Diffusion indices have the properties of leading indicators and are convenient summary measures showing the prevailing direction of change and the scope of change. A PMI reading above 50 percent indicates that the manufacturing economy is generally expanding; below 50 percent that it is generally declining. A PMI over 42.7 percent, over a period of time, indicates that the overall economy, or Gross Domestic Product (GDP), is generally expanding, below 42.7 percent, it is generally declining. The distance from 50 percent or 42.7 percent is indicative of the strength of the expansion or decline. With some of the indicators within this report, ISM has indicated the departure point between expansion and decline of comparable government series, as determined by regression analysis.

Responses to Buying Policy reflect the percent reporting the current month's leadtime, the approximate weighted number of days ahead for which commitments are made for Production Materials, Capital Expenditures, and Maintenance, Repair, and Operating (MRO) Supplies, expressed as hand-to-mouth (five days), 30 days, 60 days, 90 days, six months (180 days), a year or more (360 days), and the weighted average number of days. These responses are raw data, never revised, and not seasonally adjusted since there is no significant seasonal pattern.
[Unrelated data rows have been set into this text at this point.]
(* ===== verification/Leb128.v ===== *)
(** * Variable-length integers: components/store/src/serialize/leb128.rs

    The encoder [to_leb128_bytes], the writer-based encoder
    [to_leb128_writer], the two decoders ([from_leb128_bytes] on slices,
    [from_leb128_it] on any byte iterator) and the two skippers, for the five
    integer types the macro [impl_unsigned_leb128!] instantiates.

    The trait bounds of the source are classes: [ByteIterator] for
    [Iterator<Item = u8>] and [IoWrite] for [std::io::Write]. *)

From S2P Require Import Prelude.

(** The instantiations of [impl_unsigned_leb128!]: the type and its shifts. *)
Inductive int_ty : Set := U8 | U16 | U32 | U64 | Usize.

Definition bits (t : int_ty) : Z :=
  match t with U8 => 8 | U16 => 16 | U32 => 32 | U64 | Usize => 64 end.

Definition shifts (t : int_ty) : list Z :=
  match t with
  | U8 => [0]
  | U16 => [0; 7; 14]
  | U32 => [0; 7; 14; 21; 28]
  | U64 | Usize => [0; 7; 14; 21; 28; 35; 42; 49; 56; 63]
  end.

(** [Iterator::next] of a byte iterator and [Write::write] of a byte sink. *)
Class ByteIterator (S : Type) := it_next : S -> option (Z * S).
Class IoWrite (W : Type) := io_write : W -> list Z -> option (W * Z).

(** [std::slice::Iter<u8>]. *)
#[export] Instance slice_iter : ByteIterator (list Z) :=
  fun l => match l with [] => None | b :: l' => Some (b, l') end.

(** The encoding loop. The fuel is the number of loop iterations; ten cover
    every 64-bit value ([leb128_unfold]). *)
Fixpoint to_leb128_loop (fuel : nat) (value : Z) : list Z :=
  match fuel with
  | O => []
  | S fuel =>
      if value <? 0x80 then [u8 value]
      else u8 (Z.lor (Z.land value 0x7f) 0x80) :: to_leb128_loop fuel (value ≫ 7)
  end.

Definition leb128_fuel : nat := 10.

Definition leb128 (value : Z) : list Z := to_leb128_loop leb128_fuel value.

(** [to_leb128_bytes] and its alias [Vec::push_leb128] append to the buffer. *)
Definition to_leb128_bytes (value : Z) (out : list Z) : list Z := out ++ leb128 value.
Definition push_leb128 (out : list Z) (value : Z) : list Z := to_leb128_bytes value out.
The Manufacturing ISM Report On Business® is published monthly by the Institute for Supply Management™. The Institute for Supply Management™, established in 1915, is the world's leading educator of supply management professionals and is a valuable resource for decision makers in major markets, companies, and government. In May 2001 the membership of NAPM voted to change the association's name from the National Association of Purchasing Management to the Institute for Supply Management™ to reflect the increasing strategic and global significance of supply management. For further information, see the ISM Web site at www.ism.ws. The report has been issued by the association since 1931, except for a four-year interruption during World War II.

The full text version of the Manufacturing ISM Report On Business® is posted on ISM's Web site at www.ism.ws on the first business day of every month after 10:10 a.m. (ET).

The next Manufacturing ISM Report On Business® featuring the March 2002 data will be released at 10:00 a.m. (ET) on April 1, 2002.